▸ Problem statement:
Every line below between the one holding "r ∈ affected_classes dtx)." and the one holding "Proof. apply made_app, sendResponse_calls.", inclusive, should be copied exactly, and no other line.
== Dataset records
(** C8: a call of [searchFulltext] changes no find counter, of the total,
    the current or the five minute statistics (nor any transaction counter),
    and sets the time of the last request to the reading of the clock. *)
Theorem searchFulltext_not_counted c q o st :
  let st' := after (searchFulltext c q o) st in
  Stat.find (total (this st')) = Stat.find (total (this st)) ∧
  Stat.find (current (this st')) = Stat.find (current (this st)) ∧
  Stat.find (mins5 (this st')) = Stat.find (mins5 (this st)) ∧
  total (this st') = total (this st) ∧
  current (this st') = current (this st) ∧
  mins5 (this st') = mins5 (this st) ∧
  lastRequest (this st') = Date_now (world st).
Proof. cbn. rewrite searchFulltext_this. cbn. repeat split. Qed.

Lemma stats_le_refl e : stats_le e e.
Proof. unfold stats_le. lia. Qed.

(** C9: no operation of the session lowers a counter: after any of [ping],
    [loadModel], [getAccount], [findAll], [searchFulltext], [tx] and
    [broadcast], the find and transaction counters of the total, the current
    and the five minute statistics are at least what they were. *)
Theorem counters_never_decrease o st :
  let st' := after (run o) st in
  stats_le (total (this st)) (total (this st')) ∧
  stats_le (current (this st)) (current (this st')) ∧
  stats_le (mins5 (this st)) (mins5 (this st')).
Proof.
  cbn. destruct o; cbn [run].
  - rewrite ping_this. cbn. auto using stats_le_refl.
  - rewrite loadModel_this. auto using stats_le_refl.
  - rewrite getAccount_this. auto using stats_le_refl.
  - rewrite findAll_this. cbn. unfold stats_le. cbn. lia.
  - rewrite searchFulltext_this. cbn. auto using stats_le_refl.
  - rewrite tx_this. cbn. unfold stats_le. cbn. lia.
  - rewrite broadcast_this. auto using stats_le_refl.
Qed.

(** ** The clock *)

Lemma run_this o st :
  this (after (run o) st) = this st ∨
  lastRequest (this (after (run o) st)) = Date_now (world st).
Proof.
  destruct o; cbn [run].
  - right. rewrite ping_this. reflexivity.
  - left. apply loadModel_this.
  - left. apply getAccount_this.
  - right. rewrite findAll_this. reflexivity.
  - right. rewrite searchFulltext_this. reflexivity.
  - right. rewrite tx_this. reflexivity.
  - left. apply broadcast_this.
Qed.

Section Clock.
Context `{!MonotoneClock}.

Lemma run_clock o st : Date_now (world st) ≤ Date_now (world (after (run o) st)).
Proof.
  destruct o; cbn [run];
    unfold ping, loadModel, getAccount, findAll, findAllRaw, searchFulltext, tx;
    try (unfold after; rewrite broadcast_eq; cbn; apply clock_handleSend);
    unfold_M;
    try (destruct (_ && _); [destruct (findObject _ _)|]; unfold_M);
    answers; clock_facts; lia.
Qed.

(** The time of the last request never overtakes the clock. *)
Lemma clock_ok_run o st : clock_ok st → clock_ok (after (run o) st).
Proof.
  unfold clock_ok. intros Hst.
  pose proof (run_clock o st) as Hclock.
  destruct (run_this o st) as [E|E]; rewrite E; lia.
Qed.

Lemma reachable_clock_ok st : reachable st → clock_ok st.
Proof.
  induction 1 as [st (t0 & t1 & tok & ws & br & E & Ht)|o st _ IH|st w _ IH Hw].
  - unfold clock_ok. rewrite E. exact Ht.
  - apply clock_ok_run, IH.
  - unfold clock_ok in *. cbn. lia.
Qed.

End Clock.

(** ** What the compacting branch of [broadcast] computes *)

Lemma Set_add_elem r x (l : list Ref) : r ∈ Set_add l x ↔ r ∈ l ∨ r = x.
Proof.
  unfold Set_add. destruct (decide (x ∈ l)).
  - split; [auto|]. intros [?| ->]; done.
  - rewrite elem_of_app, list_elem_of_singleton. done.
Qed.

Lemma Set_add_NoDup x (l : list Ref) : NoDup l → NoDup (Set_add l x).
Proof.
  intros Hl. unfold Set_add. destruct (decide (x ∈ l)); [done|].
  apply NoDup_app. split; [done|]. split; [|apply NoDup_singleton].
  intros y Hy Hyx. apply list_elem_of_singleton in Hyx. subst. done.
Qed.

Lemma collect_elem r (l : list Ref) dtx :
  r ∈ collect l dtx ↔ r ∈ l ∨ r ∈ affected_classes dtx.
Proof.
  unfold collect, affected_classes.
  destruct (isExtendsCUD (_class dtx)), (isExtendsCUD (_class (extractTx dtx)));
    rewrite ?Set_add_elem; cbn; rewrite ?elem_of_cons, ?elem_of_nil; tauto.
Qed.

Lemma collect_NoDup (l : list Ref) dtx : NoDup l → NoDup (collect l dtx).
Proof.
  intros Hl. unfold collect.
  destruct (isExtendsCUD (_class dtx)), (isExtendsCUD (_class (extractTx dtx)));
    auto using Set_add_NoDup.
Qed.

(** The list of classes built by the loop holds, once each, the target class
    of every transaction of the batch that is a change and the target class
    of every unwrapped transaction that is one. *)
Lemma foldl_collect_spec txs :
  NoDup (foldl collect [] txs) ∧
  ∀ r, r ∈ foldl collect [] txs ↔ ∃ dtx, dtx ∈ txs ∧ r ∈ affected_classes dtx.
Proof.
  assert (G : ∀ l, NoDup l →
    NoDup (foldl collect l txs) ∧
    ∀ r, r ∈ foldl collect l txs ↔ r ∈ l ∨ ∃ dtx, dtx ∈ txs ∧ r ∈ affected_classes dtx).
  { induction txs as [|dtx txs IH]; intros l Hl; cbn.
    - split; [done|]. intros r. split; [auto|].
      intros [?|(dtx & Hin & _)]; [done|]. by apply elem_of_nil in Hin.
    - destruct (IH (collect l dtx) (collect_NoDup l dtx Hl)) as [Hnd Hel].
      split; [done|]. intros r. rewrite Hel, collect_elem. split.
      + intros [[?|?]|(d & Hd & Hr)]; eauto using list_elem_of_here.
        right. exists d. split; [by apply list_elem_of_further|done].
      + intros [?|(d & Hd & Hr)]; [auto|].
        apply elem_of_cons in Hd as [->|Hd]; eauto. }
  destruct (G [] (NoDup_nil_2)) as [Hnd Hel]. split; [done|].
  intros r. rewrite Hel. split; [|auto].
  intros [Hr|?]; [by apply elem_of_nil in Hr|done].
Qed.

End Properties.


(** * Further properties of the methods *)

Section Methods.
Context `{Imports} {W : Type} `{!Collaborators W}.

Implicit Types (st : State W) (c : ClientSessionCtx) (m : MeasureContext).

(** The calls of a method, read off its run. *)
Ltac run_made :=
  unfold made, after; unfold_M; answers;
  rewrite <- ?app_assoc, ?drop_app_length; cbn.

(** ** [getAccount] *)

Lemma getAccount_found_eq c st a :
  getAccountByEmail (world st) (token_email (token (this st))) = Some a →
  getAccount c st = sendResponse (PAccount (Some a)) st.
Proof. intros Hacc. unfold getAccount. unfold_M. rewrite Hacc. reflexivity. Qed.

Lemma sendResponse_made p st : made (sendResponse p) st = [Call_sendResponse p].
Proof. apply made_app, sendResponse_calls. Qed.

Lemma made_eq {A} (f g : M W A) st : f st = g st → made f st = made g st.
Proof. unfold made, after. intros ->. reflexivity. Qed.

(** X1: when the model store has an account for the caller's email,
    [getAccount] answers with that account and makes no other call, whether
    the caller is an admin or not; the session is left as it was. *)
Theorem getAccount_found c st a :
  getAccountByEmail (world st) (token_email (token (this st))) = Some a →
  made (getAccount c) st = [Call_sendResponse (PAccount (Some a))] ∧
  this (after (getAccount c) st) = this st.
Proof.
  intros Hacc. split; [|apply getAccount_this].
  rewrite (made_eq _ _ _ (getAccount_found_eq c st a Hacc)).
  apply sendResponse_made.
Qed.

(** X2: for an admin caller without account for the email, a document that
    the model store already holds under the raw email as reference is the
    answer of [getAccount], and nothing is submitted to the pipeline. *)
Theorem getAccount_existing_system_account c st a :
  token_admin (token (this st)) = true →
  getAccountByEmail (world st) (token_email (token (this st))) = None →
  findObject (world st) (token_email (token (this st))) = Some a →
  made (getAccount c) st = [Call_sendResponse (PAccount (Some a))].
Proof.
  intros Hadm Hacc Hsys.
  rewrite (made_eq _ _ _ (getAccount_system_eq c st a Hadm Hacc Hsys)).
  apply sendResponse_made.
Qed.

(** All the calls [getAccount] can make. *)
Lemma getAccount_made c st :
  let e := token_email (token (this st)) in
  let m' := sessionContext (this st) (ctx c) in
  made (getAccount c) st =
    match getAccountByEmail (world st) e with
    | Some a => [Call_sendResponse (PAccount (Some a))]
    | None =>
        if token_admin (token (this st)) then
          match findObject (world st) e with
          | Some a => [Call_sendResponse (PAccount (Some a))]
          | None =>
              match (pipeline_tx m' [as_Tx (systemAccountTx e)] (world st)).1 with
              | inr _ => [Call_tx m' [as_Tx (systemAccountTx e)];
                          Call_sendResponse
                            (PAccount (Some (createDoc2Doc (systemAccountTx e))))]
              | inl _ => [Call_tx m' [as_Tx (systemAccountTx e)]]
              end
          end
        else [Call_sendResponse (PAccount None)]
    end.
Proof.
  intros e m'.
  destruct (getAccountByEmail (world st) e) as [a|] eqn:Hacc.
  { rewrite (made_eq _ _ _ (getAccount_found_eq c st a Hacc)).
    apply sendResponse_made. }
  destruct (token_admin (token (this st))) eqn:Hadm.
  - destruct (findObject (world st) e) as [a|] eqn:Hsys.
    + rewrite (made_eq _ _ _ (getAccount_system_eq c st a Hadm Hacc Hsys)).
      apply sendResponse_made.
    + rewrite (made_eq _ _ _ (getAccount_create_eq c st Hadm Hacc Hsys)).
      fold e m'. run_made; reflexivity.
  - rewrite (made_eq _ _ _ (getAccount_absent_eq c st Hacc Hadm)).
    apply sendResponse_made.
Qed.


Ltac not_in_list H :=
  repeat (apply elem_of_cons in H as [H|H]; [try discriminate|]);
  try (apply elem_of_nil in H; contradiction).

(** X3: [getAccount] submits a transaction to the pipeline only for an admin
    caller, when the model store has neither an account for the email nor a
    document under the raw email as reference; what it submits is then the
    creation of the system account, alone in its batch, with the context of
    the session. *)
Theorem getAccount_writes_only_for_admin c st m txs :
  let e := token_email (token (this st)) in
  Call_tx m txs ∈ made (getAccount c) st →
  token_admin (token (this st)) = true ∧
  getAccountByEmail (world st) e = None ∧
  findObject (world st) e = None ∧
  m = sessionContext (this st) (ctx c) ∧
  txs = [as_Tx (systemAccountTx e)].
Proof.
  intros e. rewrite getAccount_made. fold e.
  destruct (getAccountByEmail (world st) e); [intros Hin; not_in_list Hin|].
  destruct (token_admin (token (this st))); [|intros Hin; not_in_list Hin].
  destruct (findObject (world st) e); [intros Hin; not_in_list Hin|].
  destruct (pipeline_tx _ _ _).1; intros Hin;
    apply elem_of_cons in Hin as [Hin|Hin]; try (not_in_list Hin; fail);
    inversion Hin; done.
Qed.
====
▸ Answer section:
    ∀ r, r ∈ foldl collect l txs ↔ r ∈ l ∨ ∃ dtx, dtx ∈ txs ∧ r ∈ affected_classes dtx).
  { induction txs as [|dtx txs IH]; intros l Hl; cbn.
    - split; [done|]. intros r. split; [auto|].
      intros [?|(dtx & Hin & _)]; [done|]. by apply elem_of_nil in Hin.
    - destruct (IH (collect l dtx) (collect_NoDup l dtx Hl)) as [Hnd Hel].
      split; [done|]. intros r. rewrite Hel, collect_elem. split.
      + intros [[?|?]|(d & Hd & Hr)]; eauto using list_elem_of_here.
        right. exists d. split; [by apply list_elem_of_further|done].
      + intros [?|(d & Hd & Hr)]; [auto|].
        apply elem_of_cons in Hd as [->|Hd]; eauto. }
  destruct (G [] (NoDup_nil_2)) as [Hnd Hel]. split; [done|].
  intros r. rewrite Hel. split; [|auto].
  intros [Hr|?]; [by apply elem_of_nil in Hr|done].
Qed.

End Properties.


(** * Further properties of the methods *)

Section Methods.
Context `{Imports} {W : Type} `{!Collaborators W}.

Implicit Types (st : State W) (c : ClientSessionCtx) (m : MeasureContext).

(** The calls of a method, read off its run. *)
Ltac run_made :=
  unfold made, after; unfold_M; answers;
  rewrite <- ?app_assoc, ?drop_app_length; cbn.

(** ** [getAccount] *)

Lemma getAccount_found_eq c st a :
  getAccountByEmail (world st) (token_email (token (this st))) = Some a →
  getAccount c st = sendResponse (PAccount (Some a)) st.
Proof. intros Hacc. unfold getAccount. unfold_M. rewrite Hacc. reflexivity. Qed.

Lemma sendResponse_made p st : made (sendResponse p) st = [Call_sendResponse p].
Proof. apply made_app, sendResponse_calls. Qed.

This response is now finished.